The chief US economist at Oxford Economics, Greg Daco, warned in a note that “the main engine of economic activity” was at the risk of stalling. “With compensation growing at a slower pace and government transfers diminishing, consumers dipped into their savings to finance their outlays—this is not a sustainable reality.”
The lack of further economic relief has led to a downgrade in the forecasts for growth in the fourth quarter.
The Wall Street Journal reported that economists at the US tax, audit and consulting firm RSM US downgraded their growth forecast for the last three months of the year from 5.1 percent to 2.2 percent on the back of Trump’s tweet calling off the stimulus negotiations.
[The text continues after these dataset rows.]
(* ===== verification/ProvidersDemo.v ===== *)
(** * Runs of the sources of prefixes

  The theorems on the sources applied to concrete files, and a second load that fails. *)

From S2P Require Import Prelude GoLib Os Netip NetipText Config Routing Machine Exporter Store Sourcereg Plaintext Providers Ipverse Geoip Mmdb ProvidersSpec ExporterSpec.

Local Open Scope Z_scope.

Definition zone_line : string := "10.0.0.0/8" +:+ String (ascii_of_nat 10) "".
Definition zone_comment : string := "#x" +:+ String (ascii_of_nat 10) "".

(** A server with the zone of one country, and the release of [geoip]. *)
#[local] Instance zones : Http Kernel := {|
  valid_url _ := true;
  http_get url _ _ k :=
    (if String.eqb url "http://z/ru.zone" then Ok (MkResponse 200 (zone_line +:+ zone_comment) None "" "")
     else if String.eqb url "http://z/geoip.dat" then Ok (MkResponse 200 "geoip" None "" "")
     else Ok (MkResponse 404 "" None "" ""), k)
|}.

#[local] Instance zone_versions : VersionCodec := {|
  marshal_version _ := "{}"%string; unmarshal_version _ := Some zeroVersion
|}.

#[local] Instance zone_geoip : GeoIPCodec := {|
  unmarshal_geoip s :=
    if String.eqb s "geoip" then Some [MkGeoIP "RU" [MkCIDR [10; 0; 0; 0] 8; MkCIDR [] 8]; MkGeoIP "" [MkCIDR [11; 0; 0; 0] 8]]
    else None
|}.

(** Three networks; decoding the second record leaves the variable alone. *)
#[local, refine] Instance zone_mmdb : MmdbReader := {|
  record_t := option string;
  open_mmdb s :=
    if String.eqb s "mmdb"
    then Some ([(Some (Some (MkIPNet [10; 0; 0; 0] [255; 0; 0; 0])), Some "RU"%string);
                (Some (Some (MkIPNet [11; 0; 0; 0] [255; 0; 0; 0])), None);
                (Some (Some (MkIPNet [12; 0; 0; 0] [255; 0; 0; 0])), Some "FR"%string)], None)
    else None;
  decode_iso r iso := default iso r;
  mmdb_temp files := temp_name files "" "mmdb"
|}.
Proof. intros files. apply temp_fresh. Defined.

Definition net10 : Prefix := PrefixFrom (Addr4 (10 * 2 ^ 24)) 8.
Definition net11 : Prefix := PrefixFrom (Addr4 (11 * 2 ^ 24)) 8.

(** ** ipverse *)

Definition zone_source (countries : list string) : Ipverse := MkIpverse "z" "ipverse" "http://z/{country}.zone" countries ∅ None "".

Lemma ipverse_serves_witness :
  let loaded := fst (fst (IpverseLoad (zone_source ["ru"%string]) start)) in
  IpverseCategories loaded = ["ipverse:ru"%string] /\
  (exists ps, IpversePrefixes loaded "ipverse:ru" = Ok ps /\ fetched (K := Kernel) "http://z/{country}.zone" "ru" ps) /\
  IpversePrefixes loaded "ipverse:ru" = Ok [net10].
Proof.
  cbv zeta. destruct (IpverseLoad (zone_source ["ru"%string]) start) as [[p' err] w'] eqn:E. cbn [fst].
  destruct (ipverse_serves (zone_source ["ru"%string]) start p' err w' E) as [Hc Hs].
  vm_compute in E. injection E as <- <- <-. split; [exact Hc|]. split; [|vm_compute; reflexivity].
  apply (Hs "ru"%string). by apply list_elem_of_singleton.
Defined.

(** A second country whose zone is missing takes the first one away. *)
Example one_country_fails :
  let loaded := fst (fst (IpverseLoad (zone_source ["ru"; "xx"]%string) start)) in
  IpversePrefixes loaded "ipverse:ru" = Err (ErrNew "not loaded").
Proof. reflexivity. Qed.

(** ** geoip *)

Definition zone_store : HTTPStore := MkStore "http://z/geoip.dat" "/c/geoip.dat" 0 zeroVersion.
Definition geoip_demo : Geoip := MkGeoip "g" "geoip" (3600 * 10 ^ 9) zone_store ∅ None "".

Lemma geoip_serves_witness :
  let loaded := fst (fst (GeoipLoad geoip_demo start)) in
  GeoipPrefixes loaded "geoip:ru" = Ok [net10].
Proof.
  cbv zeta. destruct (GeoipLoad geoip_demo start) as [[p' err] w'] eqn:E. cbn [fst].
  pose proof (geoip_serves geoip_demo start p' err w' E) as Hs.
  vm_compute in E. injection E as <- <- <-. destruct Hs as (path & data & entries & Hd & Hu & Hs).
  assert (entries = [MkGeoIP "RU" [MkCIDR [10; 0; 0; 0] 8; MkCIDR [] 8]; MkGeoIP "" [MkCIDR [11; 0; 0; 0] 8]]) as ->.
  { unfold unmarshal_geoip, zone_geoip in Hu. destruct (String.eqb data "geoip"); [by injection Hu|done]. }
  exact (Hs "ru"%string ltac:(done)).
Defined.

(** ** mmdb *)

Definition mmdb_demo : Mmdb := MkMmdb "m" "mmdb" (MkMmdbConfig "/d.mmdb" "" ["RU"%string]) ∅ None "" None.
Definition with_database : World Kernel := MkWorld {["/d.mmdb"%string := "mmdb"%string]} (MkKernel ∅ ∅) 0.


(** The country as the configuration of the other sources writes it is not served. *)
Example mmdb_upper_case :
  MmdbPrefixes (fst (fst (MmdbLoad mmdb_demo with_database))) "mmdb:ru" = Err (ErrNew "unknown country").
Proof. reflexivity. Qed.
Goldman Sachs economists had already reduced their forecast to 3 percent from 6 percent last month on the basis that another stimulus bill would not pass Congress.
The minutes of the policy making Federal Open Market Committee of September 15–16, released earlier this week, reveal that the concerns expressed by Powell and Kashkari over the need for further stimulus are widespread.
The meeting was generally upbeat over the prospects for a recovery but as the minutes reported “many participants noted that their economic outlook assumed additional fiscal support” and that if that was less than expected “the pace of recovery would be much slower.”
The minutes also reported concern about the effect of additional virus outbreaks that could lead to further “increases in bankruptcies and defaults, put a stress on the financial system, and lead to a disruptions in the flow of credit to households and businesses.” It said that “most participants raised the concerns that fiscal support so far for households, businesses, and state and local governments might not provide sufficient relief to these sectors.”
In the three weeks since the meeting, the situation has only got worse. Coronavirus cases are continuing to rise in a large number of states—putting some of them back at their previous record highs—and the position of American workers continues to deteriorate.